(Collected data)
Lemma clean_replace attempt l : clean l → clean (replace_worker attempt l).
Proof.
  intros H. unfold clean in *. unfold replace_worker, cancel_client, start_client, begin.
  assert (ctyped (Conversation.fail UNAVAILABLE (conversation l))) by (by apply ctyped_fail).
  destruct (auth l) as [[a c]|]; [destruct (cancel c)|];
    cbn [outside set_auth record set_outside workers];
    (destruct (workers (outside l)); [done|]);
    destruct (start _ _) as [[c'|e] acts]; try done;
    destruct (send _ _) as [[? []] ?]; try done; by destruct (cancel _).
Qed.

Lemma clean_retry l : clean (fst (retry l)).
Proof.
  unfold retry. pose proof (ctyped_begin (conversation l)) as Hb. cbn [conversation set_instruction_page].
  destruct (Conversation.begin_attempt _) as [conv next]. cbn [auth set_conversation set_instruction_page].
  destruct (auth l) as [[a c]|]; [destruct (retry_client c) as [[c' []] acts]; [done|]|];
    by apply (clean_replace next).
Qed.
Lemma clean_cancel l : clean l → clean (fst (cancel_attempt l)).
Proof.
  intros H. unfold cancel_attempt. destruct (auth l) as [[a c]|]; [|done].
  pose proof (ctyped_begin (conversation l)) as Hb. cbn [conversation set_auth].
  destruct (Conversation.begin_attempt _) as [conv next]. destruct (cancel c) as [c' acts].
  by apply (clean_replace next).
Qed.
Lemma clean_submit l : clean l → clean (fst (submit l)).
Proof.
  intros H. unfold submit. destruct (prompt_id l); [|done].
  pose proof (ctyped_submit (conversation l) H) as Hs. cbn [conversation set_prompt_id].
  destruct (Conversation.submit _) as [conv [[a r]|]]; [|done]. cbn [auth set_conversation set_prompt_id].
  destruct (auth l) as [[a' c]|]; [|done]. destruct (negb _); [by apply (ctyped_fail UNAVAILABLE conv)|].
  destruct (respond _ _ _) as [[? []] ?]; [done|]. by apply (ctyped_fail UNAVAILABLE conv).
Qed.

Lemma clean_handle_input i l : Conversation.wf (conversation l) → typed_op (OInput i) → clean l →
  clean (fst (handle_input i l)).
Proof.
  intros Hwf Hi H. destruct i as [v| | | |]; cbn [handle_input].
  - pose proof (ctyped_push v _ Hwf Hi H). by destruct (Conversation.push_input _ _).
  - pose proof (ctyped_pop _ H). by destruct (Conversation.pop_input _).
  - case_bool_decide; [apply clean_retry|by apply clean_submit].
  - by apply clean_cancel.
  - unfold next_page. by destruct (_ && _).
Qed.

Lemma clean_receive_event a e l : clean l → clean (receive_event a e l).
Proof.
  intros H. destruct e as [id s text|err text| |]; cbn [receive_event]; try by apply ctyped_receive.
  pose proof (ctyped_receive a Conversation.Success _ H).
  destruct (Conversation.receive _ Conversation.Success _). by case_bool_decide.
Qed.

Lemma clean_receive_auth l : clean l → clean (fst (receive_auth l)).
Proof.
  intros H. unfold receive_auth. destruct (negb _); [done|].
  assert (∀ turns l changed, clean l → clean (fst (receive_events turns l changed))) as Hev.
  { clear. intros turns. induction turns as [|turns IH]; intros l changed H; cbn [receive_events]; [done|].
    destruct (auth l) as [[a c]|]; [|done]. destruct (try_receive c) as [c' [e|]]; [|done].
    destruct (negb _); apply IH; [done|by apply clean_receive_event]. }
  specialize (Hev MAX_AUTH_EVENTS_PER_REFRESH l false H).
  destruct (receive_events _ l false) as [l' changed]. by destruct changed.
Qed.

(** ** The presentation *)

Definition peer (l l' : LockerPresentation) : Prop := erase l = erase l'.

Lemma peer_inv l l' : peer l l' ↔
  ∃ conv a log', alike (conversation l) conv
  ∧ ((λ ac, (ac.1, erase_client ac.2)) <$> auth l) = ((λ ac, (ac.1, erase_client ac.2)) <$> a)
  ∧ l' = set_outside (mkOutside (workers (outside l)) (arrivals (outside l)) log')
           (set_auth a (set_conversation conv l)).
Proof.
  split.
  - intros E. exists (conversation l'), (auth l'), (log (outside l')). destruct l as [? ? ? ? ? ? ? ? ? ? ? [? ? ?]], l' as [? ? ? ? ? ? ? ? ? ? ? [? ? ?]].
    unfold peer, erase, erase_outside in E.
    cbn -[erase_conversation] in *. injection E. clear E. intros.
    split_and!; [|done|by subst]. apply erase_conversation_inv. split_and!; try done.
    match goal with H : mask _ = mask _ |- _ => apply (f_equal length) in H; by rewrite !length_mask in H end.
  - intros (conv & a & log' & H1 & H2 & ->). unfold peer, erase. cbn. by rewrite H1, H2.
Qed.

(** Builds a pair of peers from their parts. *)
Lemma peer_of l conv conv' a a' log log' : alike conv conv' →
  ((λ ac, (ac.1, erase_client ac.2)) <$> a) = ((λ ac, (ac.1, erase_client ac.2)) <$> a') →
  peer (set_outside (mkOutside (workers (outside l)) (arrivals (outside l)) log)
          (set_auth a (set_conversation conv l)))
       (set_outside (mkOutside (workers (outside l)) (arrivals (outside l)) log')
          (set_auth a' (set_conversation conv' l))).
Proof. intros H1 H2. unfold peer, erase. cbn. by rewrite H1, H2. Qed.

Lemma cancel_client_peer l l' : peer l l' → peer (cancel_client l) (cancel_client l').
Proof.
  intros (conv & a & lg & H1 & H2 & ->)%peer_inv. unfold cancel_client. cbn [auth set_outside].
  destruct (auth l) as [[x c]|] eqn:Ea, a as [[x' c']|]; try done; cbn [auth set_auth].
  - destruct (cancel c) as [? acts], (cancel c') as [? acts']. unfold peer, erase. cbn. by rewrite H1.
  - unfold peer, erase. cbn. by rewrite H1, Ea.
Qed.

Lemma record_peer acts acts' l l' : peer l l' → peer (record acts l) (record acts' l').
Proof.
  intros (conv & a & lg & H1 & H2 & ->)%peer_inv. unfold peer, erase. cbn. by rewrite H1, H2.
Qed.
Lemma set_prompt_peer id l l' : peer l l' → peer (set_prompt_id id l) (set_prompt_id id l').
Proof.
  intros (conv & a & lg & H1 & H2 & ->)%peer_inv. unfold peer, erase. cbn. by rewrite H1, H2.
Qed.
Lemma set_page_peer n l l' : peer l l' → peer (set_instruction_page n l) (set_instruction_page n l').
Proof.
  intros (conv & a & lg & H1 & H2 & ->)%peer_inv. unfold peer, erase. cbn. by rewrite H1, H2.
Qed.
Lemma set_conversation_peer c c' l l' : alike c c' → peer l l' → peer (set_conversation c l) (set_conversation c' l').
Proof.
  intros Hc (conv & a & lg & H1 & H2 & ->)%peer_inv. unfold peer, erase. cbn. by rewrite Hc, H2.
Qed.
Lemma set_auth_peer a c c' l l' : erase_client c = erase_client c' → peer l l' →
  peer (set_auth (Some (a, c)) l) (set_auth (Some (a, c')) l').
Proof.
  intros Hc (conv & x & lg & H1 & H2 & ->)%peer_inv. unfold peer, erase. cbn. by rewrite H1, Hc.
Qed.
Lemma set_auth_none_peer l l' : peer l l' → peer (set_auth None l) (set_auth None l').
Proof.
  intros (conv & x & lg & H1 & H2 & ->)%peer_inv. unfold peer, erase. cbn. by rewrite H1.
Qed.
Lemma set_authorized_peer b l l' : peer l l' → peer (set_authorized b l) (set_authorized b l').
Proof.
  intros (conv & a & lg & H1 & H2 & ->)%peer_inv. unfold peer, erase. cbn. by rewrite H1, H2.
Qed.
Lemma set_confirmed_peer b l l' : peer l l' → peer (set_confirmed b l) (set_confirmed b l').
Proof.
  intros (conv & a & lg & H1 & H2 & ->)%peer_inv. unfold peer, erase. cbn. by rewrite H1, H2.
Qed.

Lemma fail_authentication_peer l l' : peer l l' → peer (fail_authentication l) (fail_authentication l').
Proof.
  intros H. apply set_conversation_peer; [|done]. apply fail_alike.
  by destruct (proj1 (peer_inv _ _) H) as (conv & a & lg & H1 & H2 & ->).
Qed.

Hint Resolve cancel_client_peer fail_authentication_peer record_peer set_prompt_peer set_page_peer
  set_conversation_peer set_auth_peer set_auth_none_peer set_authorized_peer set_confirmed_peer : peer.

(** Equal results and peers. *)
Ltac peers := split; [done|cbn [fst snd]; auto with peer].

(** What the code reads of a state that does not depend on what was typed. *)
Lemma peer_reads l l' : peer l l' →
  identity l = identity l' ∧ workers (outside l) = workers (outside l') ∧ prompt_id l = prompt_id l'
  ∧ alike (conversation l) (conversation l') ∧ confirmed l = confirmed l' ∧ authorized l = authorized l'
  ∧ instruction_page l = instruction_page l' ∧ frame l = frame l' ∧ background l = background l'
  ∧ overlay l = overlay l' ∧ wallpaper l = wallpaper l' ∧ arrivals (outside l) = arrivals (outside l').
Proof. by intros (conv & a & lg & H1 & H2 & ->)%peer_inv. Qed.

Lemma peer_auth l l' : peer l l' →
  match auth l, auth l' with
  | None, None => True
  | Some (a, c), Some (a', c') => a = a' ∧ erase_client c = erase_client c'
  | _, _ => False
  end.
Proof.
  intros (conv & a & lg & H1 & H2 & ->)%peer_inv. cbn. destruct (auth l) as [[x c]|], a as [[x' c']|]; try done.
  change (Some (x, erase_client c) = Some (x', erase_client c')) in H2. apply (inj Some) in H2.
  split; [exact (f_equal fst H2)|exact (f_equal snd H2)].
Qed.

Lemma start_client_peer l l' : peer l l' →
  fst (start_client l) = fst (start_client l') ∧ peer (snd (start_client l)) (snd (start_client l')).
Proof.
  intros (conv & a & lg & H1 & H2 & ->)%peer_inv. unfold start_client. cbn [workers outside set_outside].
  destruct (workers (outside l)) as [|w ws] eqn:Ew.
  - split; [done|]. unfold peer, erase, erase_outside. cbn. by rewrite Ew, H1, H2.
  - cbn [identity set_outside set_auth set_conversation]. destruct (start (identity l) w) as [r acts].
    split; [done|]. unfold peer, erase. cbn. by rewrite H1, H2.
Qed.

Lemma replace_peer attempt l l' : peer l l' → peer (replace_worker attempt l) (replace_worker attempt l').
Proof.
  intros H%cancel_client_peer. unfold replace_worker.
  destruct (start_client_peer _ _ H) as [Er Hp]. destruct (start_client (cancel_client l)) as [r l1],
    (start_client (cancel_client l')) as [r' l1']. cbn [fst snd] in *. subst r'.
  destruct r as [c|e]; [|by apply fail_authentication_peer].
  destruct (begin c) as [[c' []] acts]; [auto with peer|]. destruct (cancel c'). auto with peer.
Qed.
Hint Resolve replace_peer : peer.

• EXERCISE AIM:
Using the entries above, give back exactly the line containing "l' = set_outside", the line containing "- intros E.", and every line between them, and nothing else.

• RESPONSE TO THE EXERCISE:
  ∧ l' = set_outside (mkOutside (workers (outside l)) (arrivals (outside l)) log')
           (set_auth a (set_conversation conv l)).
Proof.
  split.
  - intros E. exists (conversation l'), (auth l'), (log (outside l')). destruct l as [? ? ? ? ? ? ? ? ? ? ? [? ? ?]], l' as [? ? ? ? ? ? ? ? ? ? ? [? ? ?]].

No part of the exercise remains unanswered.